● Aim of the task
Within the listing below, the lines to output run from the one containing "if_err e := wg_set publicKey" through the one containing "match keys with"; copy them exactly and nothing else.
- Opening Delimiter -
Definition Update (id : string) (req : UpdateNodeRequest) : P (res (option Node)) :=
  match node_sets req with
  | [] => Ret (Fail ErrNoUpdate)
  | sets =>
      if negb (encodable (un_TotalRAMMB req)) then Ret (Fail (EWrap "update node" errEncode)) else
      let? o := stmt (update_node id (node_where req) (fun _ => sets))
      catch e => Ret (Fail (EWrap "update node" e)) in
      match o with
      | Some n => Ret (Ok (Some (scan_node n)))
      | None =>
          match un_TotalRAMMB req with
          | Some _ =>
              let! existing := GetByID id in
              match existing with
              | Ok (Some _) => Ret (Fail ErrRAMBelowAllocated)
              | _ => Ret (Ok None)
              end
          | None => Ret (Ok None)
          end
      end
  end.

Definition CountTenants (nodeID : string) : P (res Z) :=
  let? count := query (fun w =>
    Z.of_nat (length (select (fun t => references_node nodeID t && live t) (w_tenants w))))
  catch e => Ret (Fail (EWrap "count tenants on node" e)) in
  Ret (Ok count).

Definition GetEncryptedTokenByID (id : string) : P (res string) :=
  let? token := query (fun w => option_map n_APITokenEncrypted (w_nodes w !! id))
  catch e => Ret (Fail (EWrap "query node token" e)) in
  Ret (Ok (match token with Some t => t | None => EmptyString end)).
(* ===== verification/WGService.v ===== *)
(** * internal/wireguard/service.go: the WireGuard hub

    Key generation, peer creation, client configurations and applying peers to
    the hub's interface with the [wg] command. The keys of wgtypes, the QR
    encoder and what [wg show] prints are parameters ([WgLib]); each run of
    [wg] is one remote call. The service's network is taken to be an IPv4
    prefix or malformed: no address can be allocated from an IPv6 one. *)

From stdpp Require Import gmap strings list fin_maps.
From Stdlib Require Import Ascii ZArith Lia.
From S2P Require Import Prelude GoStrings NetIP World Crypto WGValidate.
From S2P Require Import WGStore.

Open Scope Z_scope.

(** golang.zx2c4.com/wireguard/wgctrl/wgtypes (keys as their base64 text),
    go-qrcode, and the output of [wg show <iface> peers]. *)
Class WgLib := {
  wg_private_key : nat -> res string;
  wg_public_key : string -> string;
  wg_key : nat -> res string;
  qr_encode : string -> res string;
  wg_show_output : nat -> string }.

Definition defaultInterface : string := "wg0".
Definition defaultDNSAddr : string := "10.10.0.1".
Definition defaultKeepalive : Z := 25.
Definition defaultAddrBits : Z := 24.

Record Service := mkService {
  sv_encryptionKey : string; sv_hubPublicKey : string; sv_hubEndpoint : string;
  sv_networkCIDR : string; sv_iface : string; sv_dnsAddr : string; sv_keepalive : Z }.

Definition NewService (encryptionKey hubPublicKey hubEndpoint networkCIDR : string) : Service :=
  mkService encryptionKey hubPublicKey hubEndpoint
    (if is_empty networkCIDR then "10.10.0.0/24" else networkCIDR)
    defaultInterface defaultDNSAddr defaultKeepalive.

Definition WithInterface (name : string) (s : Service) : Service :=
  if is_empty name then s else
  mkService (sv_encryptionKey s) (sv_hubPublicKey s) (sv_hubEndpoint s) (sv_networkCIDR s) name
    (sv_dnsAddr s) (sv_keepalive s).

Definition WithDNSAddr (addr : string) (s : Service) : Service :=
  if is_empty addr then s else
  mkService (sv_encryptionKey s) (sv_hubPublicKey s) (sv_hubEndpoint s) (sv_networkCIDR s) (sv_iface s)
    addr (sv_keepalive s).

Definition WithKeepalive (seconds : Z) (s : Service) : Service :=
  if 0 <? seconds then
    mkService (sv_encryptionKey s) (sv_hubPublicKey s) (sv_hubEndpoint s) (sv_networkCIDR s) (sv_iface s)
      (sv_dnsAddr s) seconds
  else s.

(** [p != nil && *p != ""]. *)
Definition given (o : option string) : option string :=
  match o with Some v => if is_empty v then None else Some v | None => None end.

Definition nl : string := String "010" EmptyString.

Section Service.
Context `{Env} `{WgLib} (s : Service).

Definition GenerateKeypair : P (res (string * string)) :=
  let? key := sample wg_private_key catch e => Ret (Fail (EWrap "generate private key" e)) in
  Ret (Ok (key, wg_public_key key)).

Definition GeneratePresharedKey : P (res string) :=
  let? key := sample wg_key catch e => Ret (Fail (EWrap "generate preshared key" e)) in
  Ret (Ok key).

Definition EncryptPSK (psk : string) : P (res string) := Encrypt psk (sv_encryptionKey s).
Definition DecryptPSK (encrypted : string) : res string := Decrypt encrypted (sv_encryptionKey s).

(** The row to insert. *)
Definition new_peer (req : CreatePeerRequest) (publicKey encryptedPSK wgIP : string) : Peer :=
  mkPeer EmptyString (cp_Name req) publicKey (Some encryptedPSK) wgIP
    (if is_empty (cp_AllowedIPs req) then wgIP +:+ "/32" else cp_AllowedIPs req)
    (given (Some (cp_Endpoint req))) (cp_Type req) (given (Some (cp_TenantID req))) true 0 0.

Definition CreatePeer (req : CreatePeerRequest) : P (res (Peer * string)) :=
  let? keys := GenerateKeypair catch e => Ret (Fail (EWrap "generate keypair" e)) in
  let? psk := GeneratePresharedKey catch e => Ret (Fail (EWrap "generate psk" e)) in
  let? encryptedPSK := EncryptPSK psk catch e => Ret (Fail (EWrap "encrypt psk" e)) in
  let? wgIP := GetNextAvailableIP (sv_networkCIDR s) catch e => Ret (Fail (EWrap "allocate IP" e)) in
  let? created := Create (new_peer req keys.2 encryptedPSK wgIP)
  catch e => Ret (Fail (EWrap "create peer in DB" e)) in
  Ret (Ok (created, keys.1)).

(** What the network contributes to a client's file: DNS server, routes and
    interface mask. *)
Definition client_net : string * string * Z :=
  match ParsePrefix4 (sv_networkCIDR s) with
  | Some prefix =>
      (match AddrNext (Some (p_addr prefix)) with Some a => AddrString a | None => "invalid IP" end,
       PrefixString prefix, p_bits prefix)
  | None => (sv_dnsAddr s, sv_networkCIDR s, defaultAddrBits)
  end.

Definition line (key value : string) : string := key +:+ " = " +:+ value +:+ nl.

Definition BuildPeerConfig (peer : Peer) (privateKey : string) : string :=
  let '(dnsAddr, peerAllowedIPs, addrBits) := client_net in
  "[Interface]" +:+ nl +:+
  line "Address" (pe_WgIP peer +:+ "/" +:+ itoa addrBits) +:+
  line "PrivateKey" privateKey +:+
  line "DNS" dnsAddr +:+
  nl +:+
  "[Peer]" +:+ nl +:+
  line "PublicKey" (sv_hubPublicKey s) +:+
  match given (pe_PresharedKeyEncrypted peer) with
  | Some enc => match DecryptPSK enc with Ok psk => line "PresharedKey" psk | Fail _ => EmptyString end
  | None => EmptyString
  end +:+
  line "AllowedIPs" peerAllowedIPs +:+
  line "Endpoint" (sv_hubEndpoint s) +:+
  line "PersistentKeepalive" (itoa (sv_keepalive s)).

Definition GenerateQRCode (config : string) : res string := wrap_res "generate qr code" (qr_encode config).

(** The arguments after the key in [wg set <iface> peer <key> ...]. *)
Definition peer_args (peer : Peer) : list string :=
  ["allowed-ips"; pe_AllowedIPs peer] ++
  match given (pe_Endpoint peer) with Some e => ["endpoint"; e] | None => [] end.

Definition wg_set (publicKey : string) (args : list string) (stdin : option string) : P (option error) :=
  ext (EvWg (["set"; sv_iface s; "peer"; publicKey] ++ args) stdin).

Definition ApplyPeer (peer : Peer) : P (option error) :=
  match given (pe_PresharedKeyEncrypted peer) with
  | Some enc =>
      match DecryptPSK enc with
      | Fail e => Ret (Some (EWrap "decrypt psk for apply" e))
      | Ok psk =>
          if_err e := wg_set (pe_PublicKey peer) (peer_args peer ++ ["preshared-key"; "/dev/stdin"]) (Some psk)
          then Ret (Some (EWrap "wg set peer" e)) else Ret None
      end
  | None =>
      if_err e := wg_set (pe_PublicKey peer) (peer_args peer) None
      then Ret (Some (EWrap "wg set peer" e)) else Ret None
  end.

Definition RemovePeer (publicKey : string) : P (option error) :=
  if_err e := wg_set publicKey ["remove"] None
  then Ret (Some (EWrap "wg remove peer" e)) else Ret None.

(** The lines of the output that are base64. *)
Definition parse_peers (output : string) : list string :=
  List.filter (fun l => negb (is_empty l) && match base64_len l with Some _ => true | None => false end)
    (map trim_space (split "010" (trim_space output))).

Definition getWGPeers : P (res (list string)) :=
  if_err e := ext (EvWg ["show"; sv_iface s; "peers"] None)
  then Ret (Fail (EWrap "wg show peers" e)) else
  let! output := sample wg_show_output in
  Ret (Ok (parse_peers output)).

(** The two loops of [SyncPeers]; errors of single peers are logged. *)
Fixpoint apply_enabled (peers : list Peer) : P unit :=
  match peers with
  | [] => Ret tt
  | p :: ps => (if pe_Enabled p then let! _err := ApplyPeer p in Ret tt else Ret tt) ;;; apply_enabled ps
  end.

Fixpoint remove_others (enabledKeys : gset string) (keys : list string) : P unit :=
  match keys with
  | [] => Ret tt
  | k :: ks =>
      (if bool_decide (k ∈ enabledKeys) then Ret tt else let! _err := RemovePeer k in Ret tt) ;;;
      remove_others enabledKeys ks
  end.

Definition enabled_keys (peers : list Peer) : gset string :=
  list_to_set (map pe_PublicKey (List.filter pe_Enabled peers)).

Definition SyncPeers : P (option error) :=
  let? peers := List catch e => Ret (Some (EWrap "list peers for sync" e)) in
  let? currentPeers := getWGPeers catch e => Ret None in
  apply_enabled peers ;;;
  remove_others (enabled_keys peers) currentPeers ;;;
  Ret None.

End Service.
- Closing Delimiter -
- Opening Delimiter -
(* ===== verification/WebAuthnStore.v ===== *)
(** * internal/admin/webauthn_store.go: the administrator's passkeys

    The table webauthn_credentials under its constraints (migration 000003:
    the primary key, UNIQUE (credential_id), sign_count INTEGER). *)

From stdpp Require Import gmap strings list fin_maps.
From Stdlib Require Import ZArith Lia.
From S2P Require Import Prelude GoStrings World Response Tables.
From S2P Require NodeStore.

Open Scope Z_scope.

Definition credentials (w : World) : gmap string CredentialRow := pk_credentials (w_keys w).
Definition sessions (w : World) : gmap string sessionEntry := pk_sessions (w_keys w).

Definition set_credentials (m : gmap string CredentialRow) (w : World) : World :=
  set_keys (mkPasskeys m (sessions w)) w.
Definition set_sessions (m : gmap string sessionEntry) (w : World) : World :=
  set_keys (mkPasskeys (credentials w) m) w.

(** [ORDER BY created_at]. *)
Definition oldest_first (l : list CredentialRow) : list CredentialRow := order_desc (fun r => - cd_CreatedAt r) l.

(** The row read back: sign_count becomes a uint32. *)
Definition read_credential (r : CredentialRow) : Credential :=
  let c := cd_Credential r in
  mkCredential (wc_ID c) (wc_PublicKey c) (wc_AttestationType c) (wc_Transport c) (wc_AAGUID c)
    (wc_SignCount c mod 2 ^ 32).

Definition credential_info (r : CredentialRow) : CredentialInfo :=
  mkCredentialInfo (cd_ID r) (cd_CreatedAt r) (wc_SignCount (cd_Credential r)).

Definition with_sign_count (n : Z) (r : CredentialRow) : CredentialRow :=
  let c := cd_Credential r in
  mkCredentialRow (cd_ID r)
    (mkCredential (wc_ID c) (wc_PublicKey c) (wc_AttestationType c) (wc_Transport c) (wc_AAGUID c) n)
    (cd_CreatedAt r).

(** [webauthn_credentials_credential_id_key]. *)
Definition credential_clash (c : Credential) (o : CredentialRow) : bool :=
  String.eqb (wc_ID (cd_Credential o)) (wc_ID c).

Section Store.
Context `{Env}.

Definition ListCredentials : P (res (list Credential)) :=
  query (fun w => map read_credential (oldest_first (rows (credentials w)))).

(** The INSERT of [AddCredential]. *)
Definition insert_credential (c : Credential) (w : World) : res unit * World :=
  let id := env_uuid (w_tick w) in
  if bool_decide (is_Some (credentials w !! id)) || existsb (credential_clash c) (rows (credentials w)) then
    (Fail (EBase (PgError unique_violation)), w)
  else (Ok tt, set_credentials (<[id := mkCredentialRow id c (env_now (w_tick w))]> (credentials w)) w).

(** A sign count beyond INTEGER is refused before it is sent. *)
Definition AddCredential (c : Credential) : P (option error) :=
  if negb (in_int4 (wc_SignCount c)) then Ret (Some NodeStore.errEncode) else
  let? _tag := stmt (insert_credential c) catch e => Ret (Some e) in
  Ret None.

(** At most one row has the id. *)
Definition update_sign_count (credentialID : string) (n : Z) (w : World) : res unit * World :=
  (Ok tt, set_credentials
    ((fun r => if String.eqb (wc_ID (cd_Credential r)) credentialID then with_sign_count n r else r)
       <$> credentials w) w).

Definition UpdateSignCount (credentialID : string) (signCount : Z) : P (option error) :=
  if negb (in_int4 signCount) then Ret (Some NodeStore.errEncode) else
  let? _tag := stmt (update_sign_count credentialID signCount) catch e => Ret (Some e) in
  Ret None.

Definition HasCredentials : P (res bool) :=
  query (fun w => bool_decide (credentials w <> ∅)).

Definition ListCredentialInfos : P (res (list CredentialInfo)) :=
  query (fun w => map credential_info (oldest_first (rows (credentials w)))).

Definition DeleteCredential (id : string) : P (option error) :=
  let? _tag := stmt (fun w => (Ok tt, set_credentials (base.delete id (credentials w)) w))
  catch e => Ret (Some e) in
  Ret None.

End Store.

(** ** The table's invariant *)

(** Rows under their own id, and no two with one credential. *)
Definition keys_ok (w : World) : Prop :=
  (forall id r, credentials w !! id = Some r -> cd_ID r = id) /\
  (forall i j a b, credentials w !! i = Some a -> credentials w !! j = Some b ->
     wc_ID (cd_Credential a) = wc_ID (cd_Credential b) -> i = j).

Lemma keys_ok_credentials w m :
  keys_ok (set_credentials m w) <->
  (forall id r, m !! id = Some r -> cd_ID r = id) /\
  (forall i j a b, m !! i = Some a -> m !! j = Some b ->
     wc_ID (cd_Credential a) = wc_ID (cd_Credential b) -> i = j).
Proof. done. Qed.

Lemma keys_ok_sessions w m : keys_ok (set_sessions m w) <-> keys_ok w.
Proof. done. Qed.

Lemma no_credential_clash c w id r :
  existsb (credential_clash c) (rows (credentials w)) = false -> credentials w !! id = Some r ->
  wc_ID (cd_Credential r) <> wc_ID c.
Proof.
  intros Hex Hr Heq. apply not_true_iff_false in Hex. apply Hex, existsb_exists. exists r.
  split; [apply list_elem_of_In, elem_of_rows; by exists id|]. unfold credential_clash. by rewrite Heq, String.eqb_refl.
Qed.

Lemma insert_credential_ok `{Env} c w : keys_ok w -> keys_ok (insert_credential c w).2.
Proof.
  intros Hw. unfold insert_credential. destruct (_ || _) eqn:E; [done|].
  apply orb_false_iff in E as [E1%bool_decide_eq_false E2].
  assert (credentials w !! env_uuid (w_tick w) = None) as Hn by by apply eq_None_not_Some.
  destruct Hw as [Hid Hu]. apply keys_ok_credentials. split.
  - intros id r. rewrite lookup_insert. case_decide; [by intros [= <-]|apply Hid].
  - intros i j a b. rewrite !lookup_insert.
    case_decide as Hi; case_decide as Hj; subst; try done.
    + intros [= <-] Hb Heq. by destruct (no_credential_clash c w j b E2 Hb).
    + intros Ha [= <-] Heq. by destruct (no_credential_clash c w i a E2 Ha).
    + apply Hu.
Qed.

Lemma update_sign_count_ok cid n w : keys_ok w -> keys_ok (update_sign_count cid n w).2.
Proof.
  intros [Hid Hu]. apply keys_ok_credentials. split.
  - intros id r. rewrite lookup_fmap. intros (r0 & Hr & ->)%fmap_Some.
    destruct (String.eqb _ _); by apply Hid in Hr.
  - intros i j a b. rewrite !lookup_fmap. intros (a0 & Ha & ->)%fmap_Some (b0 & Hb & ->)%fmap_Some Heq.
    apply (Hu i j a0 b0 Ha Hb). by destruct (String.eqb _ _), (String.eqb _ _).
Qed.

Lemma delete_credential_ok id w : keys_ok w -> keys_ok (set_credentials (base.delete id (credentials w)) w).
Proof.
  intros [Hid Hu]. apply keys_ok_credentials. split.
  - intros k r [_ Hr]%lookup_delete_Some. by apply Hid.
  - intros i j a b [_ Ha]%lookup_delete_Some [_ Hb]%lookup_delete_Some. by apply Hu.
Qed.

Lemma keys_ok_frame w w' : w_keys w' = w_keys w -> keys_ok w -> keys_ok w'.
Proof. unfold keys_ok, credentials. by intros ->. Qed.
- Closing Delimiter -
- Opening Delimiter -
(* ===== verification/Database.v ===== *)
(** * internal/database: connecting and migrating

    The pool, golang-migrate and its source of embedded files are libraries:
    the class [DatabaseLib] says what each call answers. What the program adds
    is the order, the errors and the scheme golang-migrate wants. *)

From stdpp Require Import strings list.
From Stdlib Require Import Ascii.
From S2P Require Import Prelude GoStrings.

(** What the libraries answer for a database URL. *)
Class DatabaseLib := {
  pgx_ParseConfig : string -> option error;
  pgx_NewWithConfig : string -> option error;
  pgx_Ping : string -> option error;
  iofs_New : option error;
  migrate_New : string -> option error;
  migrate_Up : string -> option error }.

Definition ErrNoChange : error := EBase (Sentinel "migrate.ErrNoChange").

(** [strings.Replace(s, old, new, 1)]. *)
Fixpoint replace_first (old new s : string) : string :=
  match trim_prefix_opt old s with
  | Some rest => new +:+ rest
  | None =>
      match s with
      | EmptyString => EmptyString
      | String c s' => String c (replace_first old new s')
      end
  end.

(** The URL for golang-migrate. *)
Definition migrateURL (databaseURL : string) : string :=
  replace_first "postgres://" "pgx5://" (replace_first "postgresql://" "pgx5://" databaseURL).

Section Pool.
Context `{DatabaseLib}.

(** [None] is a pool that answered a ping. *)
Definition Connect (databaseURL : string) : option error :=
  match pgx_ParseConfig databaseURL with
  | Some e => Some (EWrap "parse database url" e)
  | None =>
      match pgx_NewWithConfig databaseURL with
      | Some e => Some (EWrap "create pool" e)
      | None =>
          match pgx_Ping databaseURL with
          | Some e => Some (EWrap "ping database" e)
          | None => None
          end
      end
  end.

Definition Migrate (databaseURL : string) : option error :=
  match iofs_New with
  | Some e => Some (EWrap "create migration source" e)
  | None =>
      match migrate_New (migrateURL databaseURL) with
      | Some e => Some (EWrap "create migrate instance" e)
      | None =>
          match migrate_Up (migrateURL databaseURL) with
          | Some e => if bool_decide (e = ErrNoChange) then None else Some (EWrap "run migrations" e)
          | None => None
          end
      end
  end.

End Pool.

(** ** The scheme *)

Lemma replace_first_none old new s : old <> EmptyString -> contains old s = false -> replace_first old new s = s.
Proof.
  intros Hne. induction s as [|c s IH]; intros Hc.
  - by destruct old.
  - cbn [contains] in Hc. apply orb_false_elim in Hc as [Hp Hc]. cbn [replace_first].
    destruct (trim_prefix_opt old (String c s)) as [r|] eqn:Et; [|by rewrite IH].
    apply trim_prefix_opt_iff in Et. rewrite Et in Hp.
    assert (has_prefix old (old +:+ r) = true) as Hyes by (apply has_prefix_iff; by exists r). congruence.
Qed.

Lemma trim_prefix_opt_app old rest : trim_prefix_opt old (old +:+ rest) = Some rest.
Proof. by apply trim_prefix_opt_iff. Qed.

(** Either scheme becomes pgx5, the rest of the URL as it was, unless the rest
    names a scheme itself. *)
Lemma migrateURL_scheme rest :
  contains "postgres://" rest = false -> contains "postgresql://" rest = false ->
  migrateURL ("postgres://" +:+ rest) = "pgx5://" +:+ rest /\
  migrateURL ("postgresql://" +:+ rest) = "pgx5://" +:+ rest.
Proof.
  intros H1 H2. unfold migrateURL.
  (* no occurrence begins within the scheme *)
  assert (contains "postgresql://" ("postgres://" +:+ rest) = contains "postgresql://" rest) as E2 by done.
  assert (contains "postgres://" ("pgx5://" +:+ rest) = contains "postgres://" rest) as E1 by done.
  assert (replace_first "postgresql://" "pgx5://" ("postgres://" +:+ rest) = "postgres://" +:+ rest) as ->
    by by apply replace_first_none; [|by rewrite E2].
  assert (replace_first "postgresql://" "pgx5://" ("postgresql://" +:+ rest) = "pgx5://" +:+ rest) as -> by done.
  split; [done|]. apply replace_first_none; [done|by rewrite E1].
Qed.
- Closing Delimiter -
● Response area
  if_err e := wg_set publicKey ["remove"] None
  then Ret (Some (EWrap "wg remove peer" e)) else Ret None.

(** The lines of the output that are base64. *)
Definition parse_peers (output : string) : list string :=
  List.filter (fun l => negb (is_empty l) && match base64_len l with Some _ => true | None => false end)
    (map trim_space (split "010" (trim_space output))).

Definition getWGPeers : P (res (list string)) :=
  if_err e := ext (EvWg ["show"; sv_iface s; "peers"] None)
  then Ret (Fail (EWrap "wg show peers" e)) else
  let! output := sample wg_show_output in
  Ret (Ok (parse_peers output)).

(** The two loops of [SyncPeers]; errors of single peers are logged. *)
Fixpoint apply_enabled (peers : list Peer) : P unit :=
  match peers with
  | [] => Ret tt
  | p :: ps => (if pe_Enabled p then let! _err := ApplyPeer p in Ret tt else Ret tt) ;;; apply_enabled ps
  end.

Fixpoint remove_others (enabledKeys : gset string) (keys : list string) : P unit :=
  match keys with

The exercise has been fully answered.